Den Konflikt erzählen – Ein Graphic-Novel-Projekt über den Konflikt im Donbas

Vor drei Jahren begann der Konflikt im Donbas. Kriegshandlungen, Gewalt und Menschenrechtsverletzungen haben tiefe Spuren in der ukrainischen Gesellschaft hinterlassen.

Libereco hat gemeinsam mit dem ukrainischen Menschenrechtsbündnis „Justice for Peace in Donbas“ ein Projekt entwickelt, welches den Opfern von Gewalt eine Stimme gibt. Zivilgesellschaftliche Aktivist*Innen und Künstler*Innen erarbeiten gemeinsam eine Graphic Novel über Angst und Not, Entscheidungen und Hoffnungen.


Die Basis für die Geschichten und Bilder bilden authentische Geschichten. Die Teilnehmenden führen im Zuge des Projekts biographische Interviews mit Menschen, die direkt mit dem Konflikt konfrontiert sind und entwickeln daraus die Graphic Novel. Dadurch kann die Komplexität des Konfliktes und dessen einschneidender Charakter für die Zivilbevölkerung eingefangen werden.
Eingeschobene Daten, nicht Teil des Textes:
(* ===== verification/Manager.v ===== *)
(** * The plugin manager (cpex-core/src/manager.rs, factory.rs, visitor.rs)

    The manager's lifecycle, configuration loading, route annotations, route
    cache and the invoke paths.  Plugin objects [P], handlers [H], factories
    [F], visitors [V], payloads [Pay] and the world [W] are type parameters;
    what the manager asks of them are classes.  The manager's fields and the
    memory behind [Arc]s ([Env]) are passed explicitly.  An operation that
    holds a snapshot while others run takes that snapshot as an argument. *)

From S2P Require Import Prelude RustStd F64 Json Yaml ExtData Extensions.
From S2P Require Import Orchestration PluginTypes Config ConfigLoad Registry Executor.

Local Open Scope string_scope.
Local Open Scope list_scope.

(** ** Data *)

Definition DEFAULT_ROUTE_CACHE_MAX_ENTRIES : Z := 10000.

Record ManagerConfig := mkManagerConfig {
  mc_executor : ExecutorConfig;
  mc_route_cache_max_entries : Z
}.

Definition manager_config_default : ManagerConfig :=
  mkManagerConfig executor_config_default DEFAULT_ROUTE_CACHE_MAX_ENTRIES.

Record RouteCacheKey := mkCacheKey {
  ck_entity_type : string;
  ck_entity_name : string;
  ck_hook_name : string;
  ck_scope : option string
}.

#[global] Instance RouteCacheKey_eq_dec : EqDecision RouteCacheKey.
Proof. solve_decision. Defined.
#[global] Program Instance RouteCacheKey_countable : Countable RouteCacheKey :=
  inj_countable'
    (λ k, (ck_entity_type k, ck_entity_name k, ck_hook_name k, ck_scope k))
    (λ '(t, n, h, s), mkCacheKey t n h s) _.
Next Obligation. by intros []. Qed.
Definition flight_ok (y : Sys) (f : Flight) : Prop :=
  match f with
  | Loaded s ext hook =>
      current y s ∧ request_ok ext hook ∧ (overlap = false → sy_clearing y = 0)
  | Selecting s ext hook key rest chosen =>
      current y s ∧ request_ok ext hook ∧ (overlap = false → sy_clearing y = 0)
      ∧ ∃ config tags past, lookup_key s ext hook = Some (config, key, tags)
        ∧ resolve_key config key tags = past ++ rest
        ∧ selection (entries_for_hook (rs_registry s) hook) past chosen
  | Dispatched s ext hook l =>
      request_ok ext hook ∧ ∃ s' tags, s ∈ sy_seen y ∧ s' ∈ sy_seen y ∧ tags_used ext hook tags
        ∧ dispatch_spec s s' ext hook tags l ∧ (overlap = false → s' = s)
  end.

Record mg_inv (y : Sys) : Prop := {
  inv_registry : ∀ s, s ∈ sy_seen y → registry_wf (rs_registry s);
  inv_seen : mg_runtime (sy_st y).1 ∈ sy_seen y;
  inv_bound : ∃ s, current y s
    ∧ (size (mg_route_cache (sy_st y).1) ≤ Z.to_nat (rs_route_cache_max_entries s))%nat;
  inv_cache : ∀ k l, mg_route_cache (sy_st y).1 !! k = Some l →
    ∃ s tags, current y s ∧ tagged k tags ∧ resolves s k tags l;
  inv_flights : ∀ f, f ∈ sy_flights y → flight_ok y f;
  inv_generation : (0 ≤ mg_generation (sy_st y).1 < 2 ^ 64)%Z
}.

(** *** Selection *)

Lemma create_override_spec m entry overrides env e env' :
  create_override_instance m entry overrides env = (Some e, env') →
  pr_trusted_config (he_plugin_ref e)
  = merge_override (pr_trusted_config (he_plugin_ref entry)) overrides.
Proof.
  unfold create_override_instance. destruct (mg_factories m !! _) as [f|]; [|done].
  destruct (factory_create _ _ _) as [[inst|err] w]; [|done].
  destruct (find_handler _ _); [|done].
  destruct (plugin_initialize _ _) as [[[]|err] w']; [|done].
  destruct (alloc _) as [[id cell] env'']. by intros [= <- <-].
Qed.

Lemma select_one_selection m entries rp env :
  selection entries [rp] (select_one m entries rp env).1.
Proof.
  unfold selection, bases, select_one. simpl.
  destruct (find_entry entries (rp_name rp)) as [entry|]; simpl; [|constructor].
  destruct (rp_config_overrides rp) as [ov|] eqn:Eov; [|constructor; [by left|constructor]].
  destruct (create_override_instance m entry ov env) as [[e|] env'] eqn:E; simpl;
    (constructor; [|constructor]); [|by left].
  right. exists ov. split; [done|]. by eapply create_override_spec.
Qed.

Lemma selection_app entries past rest l k :
  selection entries past l → selection entries rest k → selection entries (past ++ rest) (l ++ k).
Proof. unfold selection, bases. rewrite omap_app. apply Forall2_app. Qed.

(** The loop is its turns. *)
Lemma select_entries_cons m entries rp resolved env :
  select_entries m entries (rp :: resolved) env
  = let one := select_one m entries rp env in
    let rest := select_entries m entries resolved one.2 in (one.1 ++ rest.1, rest.2).
Proof.
  simpl. unfold select_one. destruct (find_entry entries (rp_name rp)) as [entry|]; simpl.
  - destruct (rp_config_overrides rp) as [ov|]; simpl.
    + destruct (create_override_instance m entry ov env) as [o env1]. simpl.
      by destruct (select_entries m entries resolved env1).
    + by destruct (select_entries m entries resolved env).
  - by destruct (select_entries m entries resolved env).
Qed.

Lemma select_entries_selection m entries resolved env :
  selection entries resolved (select_entries m entries resolved env).1.
Proof.
  revert env. induction resolved as [|rp resolved IH]; intros env; [constructor|].
  rewrite select_entries_cons. apply (selection_app _ [rp]); [apply select_one_selection|apply IH].
Qed.

Lemma merge_override_name c overrides : pcf_name (merge_override c overrides) = pcf_name c.
Proof.
  unfold merge_override. destruct (value_get _ _); [|done]. by destruct (pcf_config c).
Qed.

Lemma find_entry_spec (entries : list Entry) name e :
  find_entry entries name = Some e → e ∈ entries ∧ pr_name (he_plugin_ref e) = name.
Proof.
  intros [Hin Hn]%find_some. split; [by apply list_elem_of_In|by apply String.eqb_eq].
Qed.

(** Whatever is selected has the name of one of the hook's entries. *)
Lemma selection_names entries resolved l e :
  selection entries resolved l → e ∈ l →
  ∃ e0, e0 ∈ entries ∧ pr_name (he_plugin_ref e) = pr_name (he_plugin_ref e0)
    ∧ ∃ rp, rp ∈ resolved ∧ rp_name rp = pr_name (he_plugin_ref e).
Proof.
  intros Hs [i Hi]%list_elem_of_lookup.
  destruct (Forall2_lookup_r _ _ _ _ _ Hs Hi) as ([e0 rp] & Hb & Hr).
  apply list_elem_of_lookup_2, list_elem_of_omap in Hb as (rp' & Hrp & Hf).
  apply fmap_Some in Hf as (e1 & Hf & [= -> ->]). apply find_entry_spec in Hf as [Hin Hn].
  assert (pr_name (he_plugin_ref e) = pr_name (he_plugin_ref e1)) as Heq.
  { destruct Hr as [->|(ov & _ & Hc)]; [done|]. unfold pr_name. rewrite Hc.
    apply merge_override_name. }
  exists e1. split_and!; [done|done|]. exists rp'. split; [done|]. by rewrite Heq.
Qed.

(** *** Looking a request up *)

Lemma lookup_key_spec s ext hook config key tags :
  lookup_key s ext hook = Some (config, key, tags) →
  ∃ meta et en, annotated_entry s ext hook = None ∧ rs_cpex_config s = Some config
    ∧ routing_enabled config = true ∧ arc_val <$> x_meta ext = Some meta
    ∧ mt_entity_type meta = Some et ∧ mt_entity_name meta = Some en
    ∧ key = mkCacheKey et en hook (mt_scope meta) ∧ tags = mt_tags meta.
Proof.
  unfold lookup_key. destruct (annotated_entry s ext hook); [done|].
  destruct (rs_cpex_config s) as [c|]; [|done]. destruct (arc_val <$> _) as [meta|]; [|done].
  destruct (routing_enabled c) eqn:Er; [|done].
  destruct (mt_entity_type meta) as [et|] eqn:Et; [|done].
  destruct (mt_entity_name meta) as [en|] eqn:En; [|done].
  intros [= <- <- <-]. by exists meta, et, en.
Qed.

Lemma lookup_key_tags s ext hook config key tags :
  lookup_key s ext hook = Some (config, key, tags) →
  tags = request_tags ext ∧ ck_hook_name key = hook
  ∧ (request_ok ext hook → tagged key tags)
  ∧ ∀ tags', tagged key tags' → tags_used ext hook tags'.
Proof.
  intros (meta & et & en & _ & _ & _ & Em & Et & En & -> & ->)%lookup_key_spec.
  unfold request_tags, tags_used. rewrite Em. split_and!; [done|done| |].
  - intros Hok. by apply (Hok meta et en).
  - intros tags' Ht. right. by exists meta, et, en.
Qed.

Lemma dispatch_direct s s' ext hook tags :
  lookup_key s ext hook = None → dispatch_spec s s' ext hook tags (direct_entries s ext hook).
Proof.
  unfold lookup_key, dispatch_spec, direct_entries.
  destruct (annotated_entry s ext hook); [done|]. destruct (rs_cpex_config s) as [c|]; [|done].
  simpl. destruct (arc_val <$> _) as [meta|]; [|by destruct (routing_enabled c)].
  destruct (routing_enabled c); [|done].
  by destruct (mt_entity_type meta), (mt_entity_name meta).
Qed.

Lemma dispatch_routed s s' ext hook config key tags0 tags l :
  lookup_key s ext hook = Some (config, key, tags0) →
  resolves s' key tags l → dispatch_spec s s' ext hook tags l.
Proof.
  intros (meta & et & en & Ha & Hc & Hr & Em & Et & En & -> & ->)%lookup_key_spec.
  unfold dispatch_spec. by rewrite Ha, Hc, Hr, Em, Et, En.
Qed.

(** The code of [filter_entries_by_route], by what is looked up. *)
Lemma filter_entries_eq s ext hook st :
  filter_entries_by_route s (entries_for_hook (rs_registry s) hook) ext hook st
  = match lookup_key s ext hook with
    | None => (direct_entries s ext hook, st)
    | Some (config, key, tags) =>
        match mg_route_cache st.1 !! key with
        | Some l => (l, st)
        | None =>
            let sel := select_entries st.1 (entries_for_hook (rs_registry s) hook)
                         (resolve_key config key tags) st.2 in
            (sel.1, (cache_store st.1 (rs_route_cache_max_entries s) key sel.1, sel.2))
        end
    end.
Proof.
  unfold filter_entries_by_route, lookup_key, direct_entries.
  destruct (annotated_entry s ext hook); [done|]. destruct (rs_cpex_config s) as [c|]; [|done].
  simpl. destruct (arc_val <$> _) as [meta|]; [|by destruct (routing_enabled c)].
  destruct (routing_enabled c); [|done].
  destruct (mt_entity_type meta) as [et|], (mt_entity_name meta) as [en|]; try done.
  destruct (mg_route_cache st.1 !! _); [done|]. unfold resolve_key. simpl.
  by destruct (select_entries _ _ _ _).
Qed.

(** *** Preservation *)

Lemma u64_wrap_range z : (0 ≤ u64_wrap z < 2 ^ 64)%Z.
Proof. unfold u64_wrap. apply Z.mod_pos_bound. lia. Qed.

Lemma instantiate_wf reg configs factories env reg' env' :
  registry_wf reg → instantiate_plugins_into reg configs factories env = (Ok reg', env') →
  registry_wf reg'.
Proof.
  revert reg env. induction configs as [|c configs IH]; intros reg env Hwf; simpl.
  { by intros [= <- <-]. }
  destruct (factories !! _) as [f|]; [|done].
  destruct (factory_create _ _ _) as [[inst|e] w]; [|done].
  destruct (alloc _) as [[id cell] env1].
  destruct (register_multi_handler _ _ _ _ _ _) as [[[]|msg] reg1] eqn:E; [|done].
  apply IH. apply (reg_step_wf reg); [done|].
  assert (reg1 = (register_multi_handler reg (pi_plugin inst) c id cell (pi_handlers inst)).2) as ->
    by (by rewrite E).
  apply step_register_multi.
Qed.

Lemma cache_store_runtime m cap key l :
  mg_runtime (cache_store m cap key l) = mg_runtime m
  ∧ mg_generation (cache_store m cap key l) = mg_generation m.
Proof. unfold cache_store. by destruct (_ <=? _)%Z. Qed.

Lemma rebuilt_wf m s next clear :
  rebuilt m s next clear → registry_wf (rs_registry s) → registry_wf (rs_registry next).
Proof.
  intros Hr Hwf. destruct Hr as [config reg env env' E|pl c h id cell names reg E|name r E|name E|a];
    simpl; try done.
  - by eapply instantiate_wf.
  - assert (reg = (register_for_names_inner (rs_registry s) pl c h id cell names).2) as ->
      by (by rewrite E). eapply reg_step_wf; [done|]. apply step_register.
  - eapply reg_step_wf; [done|]. apply step_unregister.
  - eapply reg_step_wf; [done|]. apply step_unregister.
Qed.

(** A change that does not clear the cache resolves as before. *)
Lemma rebuilt_kept m s next :
  rebuilt m s next false →
  rs_route_cache_max_entries next = rs_route_cache_max_entries s
  ∧ ∀ k tags l, resolves s k tags l → resolves next k tags l.
Proof.
  assert (∀ b, rebuilt m s next b → b = false →
    rs_route_cache_max_entries next = rs_route_cache_max_entries s
    ∧ rs_cpex_config next = rs_cpex_config s ∧ rs_registry next = rs_registry s) as Hb.
  { intros b Hr. destruct Hr as [| | |name E|a]; try done. intros _. split_and!; [done|done|].
    simpl. unfold unregister in *. by destruct (rg_plugins _ !! name). }
  intros Hr. destruct (Hb _ Hr eq_refl) as (Hm & Hc & Hreg). split; [done|].
  intros k tags l (config & E & Hs). exists config. by rewrite Hc, Hreg.
Qed.

(** A flight stays good as long as the snapshots it may rest on do. *)
Lemma flight_ok_mono y y' f :
  sy_seen y ⊆ sy_seen y' →
  (∀ s, ¬ settled f → overlap = false → sy_clearing y = 0 →
     sy_clearing y' = 0 ∧ mg_runtime (sy_st y').1 = mg_runtime (sy_st y).1) →
  flight_ok y f → flight_ok y' f.
Proof.
  intros Hseen Hcur. destruct f as [s ext hook|s ext hook key rest chosen|s ext hook l]; simpl in *.
  - intros ([Hin Hc] & Hok & Hz). split_and!; [split; [set_solver|]|done|].
    + intros Ho _. destruct (Hcur s) as [_ ->]; auto.
    + intros Ho. by destruct (Hcur s) as [-> _]; auto.
  - intros ([Hin Hc] & Hok & Hz & Hrest). split_and!; [split; [set_solver|]|done| |done].
    + intros Ho _. destruct (Hcur s) as [_ ->]; auto.
    + intros Ho. by destruct (Hcur s) as [-> _]; auto.
  - intros (Hok & s' & tags & ? & ? & Ht & Hd & Ho). split; [done|]. exists s', tags. split_and!; try done; set_solver.
Qed.

Lemma flights_kept y y' :
  sy_seen y' = sy_seen y → sy_clearing y' = sy_clearing y →
  mg_runtime (sy_st y').1 = mg_runtime (sy_st y).1 →
  ∀ f, flight_ok y f → flight_ok y' f.
Proof.
  intros Hs Hc Hr f. apply flight_ok_mono; [by rewrite Hs|]. intros s _ _ Hz. by rewrite Hc, Hr.
Qed.

(** A step that leaves the snapshot, the generation and the cache. *)
Lemma inv_same_core m m' env env' fs n seen :
  mg_runtime m' = mg_runtime m → mg_route_cache m' = mg_route_cache m →
  mg_generation m' = mg_generation m →
  mg_inv (mkSys (m, env) fs n seen) → mg_inv (mkSys (m', env') fs n seen).
Proof.
  intros Hr Hc Hg [I1 I2 I3 I4 I5 I6]. unfold current in *. simpl in *.
  split; unfold current; simpl; rewrite ?Hr, ?Hc, ?Hg; try done.
  intros f Hf. eapply flights_kept; [..|by apply I5]; done.
Qed.

(** One flight moves on; nothing else changes. *)
Lemma inv_move m env env' f f' pre post n seen :
  mg_inv (mkSys (m, env) (pre ++ f :: post) n seen) →
  (flight_ok (mkSys (m, env) (pre ++ f :: post) n seen) f →
   flight_ok (mkSys (m, env) (pre ++ f :: post) n seen) f') →
  mg_inv (mkSys (m, env') (pre ++ f' :: post) n seen).
Proof.
  intros [I1 I2 I3 I4 I5 I6] Hf. split; try done. simpl. intros g Hg.
  apply (flights_kept (mkSys (m, env) (pre ++ f :: post) n seen)); [done..|].
  apply elem_of_app in Hg as [Hg|[->|Hg]%elem_of_cons].
  - apply I5. simpl. set_solver.
  - apply Hf, I5. simpl. set_solver.
  - apply I5. simpl. set_solver.
Qed.
(** The step from the children's induction hypotheses to the node. *)
Lemma walk_children b b' (e : Effect) l loc errs :
  Forall (λ x, ∀ loc b errs, walk_effect x loc b errs = [] ↔ errs = [] ∧ calls_ok b x) l →
  (∀ name, parallel_call b e name ↔ ∃ x, x ∈ l ∧ parallel_call b' x name) →
  foldl (λ errs x, walk_effect x loc b' errs) errs l = [] ↔ errs = [] ∧ calls_ok b e.
Proof.
  intros IH Hc. rewrite (foldl_nil _ (calls_ok b')), (calls_ok_children b b' e l Hc); [done|].
  intros x Hx errs'. rewrite Forall_forall in IH. by apply IH.
Qed.

Lemma walk_effect_nil e : ∀ loc b errs,
  walk_effect e loc b errs = [] ↔ errs = [] ∧ calls_ok b e.
Proof.
  induction e as [| |name| | | | | |l IH|l IH|c l s IH|c a d IHa IHd] using Effect_nested_ind;
    intros loc b errs; simpl;
    try (split; [intros ->; split; [done|intros ? Hc; inversion Hc]|by intros []]).
  - destruct b.
    + rewrite check_plugin_mode_nil. split; intros [-> Hm]; split; try done.
      * intros ? Hc. by inversion Hc; subst.
      * apply Hm. constructor.
    + split; [intros ->; split; [done|intros ? Hc; inversion Hc]|by intros []].
  - apply walk_children; [done|]. intros name. split; [intros Hc; inversion Hc; subst; eauto|].
    intros (x & ? & ?). by econstructor.
  - apply walk_children; [done|]. intros name. split; [intros Hc; inversion Hc; subst; eauto|].
    intros (x & ? & ?). by econstructor.
  - apply walk_children; [done|]. intros name. split; [intros Hc; inversion Hc; subst; eauto|].
    intros (x & ? & ?). by econstructor.
  - rewrite <-foldl_app. apply walk_children; [by apply Forall_app|]. intros name. split.
    + intros Hc. inversion Hc; subst; eexists; (split; [apply elem_of_app; eauto|done]).
    + intros (x & [?|?]%elem_of_app & ?); [by eapply pc_allow|by eapply pc_deny].
Qed.

Lemma walk_phase_nil route phase l errs :
  walk_phase route phase l errs = [] ↔ errs = [] ∧ Forall (calls_ok false) l.
Proof.
  unfold walk_phase. generalize 0 at 1 as i. revert errs.
  induction l as [|e l IH]; intros errs i; simpl; [split; [done|by intros []]|].
  rewrite IH, walk_effect_nil, Forall_cons. tauto.
Qed.

Lemma parallel_ok_iff route :
  validate_parallel_plugin_modes route = Ok tt ↔
  ∀ e name, e ∈ cr_policy route ++ cr_post_policy route → parallel_call false e name →
    ∃ mode, mode_for name = Some mode ∧ can_modify mode = false.
Proof.
  unfold validate_parallel_plugin_modes.
  set (errs := walk_phase _ "post_invocation" _ _).
  assert (errs = [] ↔ Forall (calls_ok false) (cr_policy route ++ cr_post_policy route)) as He.
  { subst errs. rewrite !walk_phase_nil, Forall_app. tauto. }
  transitivity (errs = []); [by destruct errs|]. rewrite He, Forall_forall. unfold calls_ok. naive_solver.
Qed.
Übung: Zuhören und sich ein Bild machen

Bei unserem ersten Treffen Anfang April 2017 im ukrainischen Chernihiv beschäftigten wir uns dementsprechend intensiv mit Oral History. Die meisten Teilnehmenden verfügen bereits über Erfahrungen in der Dokumentation von Menschenrechtsverletzungen. Die biographische Interviewmethode, vermittelt von der Historikerin Imke Hansen, war aber fast allen neu. Es wurde intensiv diskutiert, wie Elemente davon in den stressigen und von Zeitmangel geprägten Alltag der Konfliktdokumentation aufgenommen werden können.

Übung: Wessen Geschichte wollen wir erzählen?

Viele Teilnehmende kommen selbst aus dem Donbas. Die Nähe der meisten Beteiligten zum Konflikt zeigte sich in vielen kontroversen Diskussionen. Über eins waren sich allerdings alle einig: der Konflikt ist keinesfalls schwarz-weiß, und das wollen wir zeigen.

Welchen Einfluss hat der Konflikt auf die Menschen?

Mitte Mai treffen wir uns in Berlin wieder, um weiter an der Graphic Novel zu basteln und mit anderen NGOs über Graphic Novels im Bildungsbereich zu diskutieren.

Das Projekt wird vom Auswärtigen Amt finanziert und durch das Ukraine-Calling-Programm, das ein gemeinsames Projekt der Europa-Universität Viadrina, der Robert-Bosch-Stiftung und der Deutschen Assoziation der Ukrainisten e.V. ist, begleitet.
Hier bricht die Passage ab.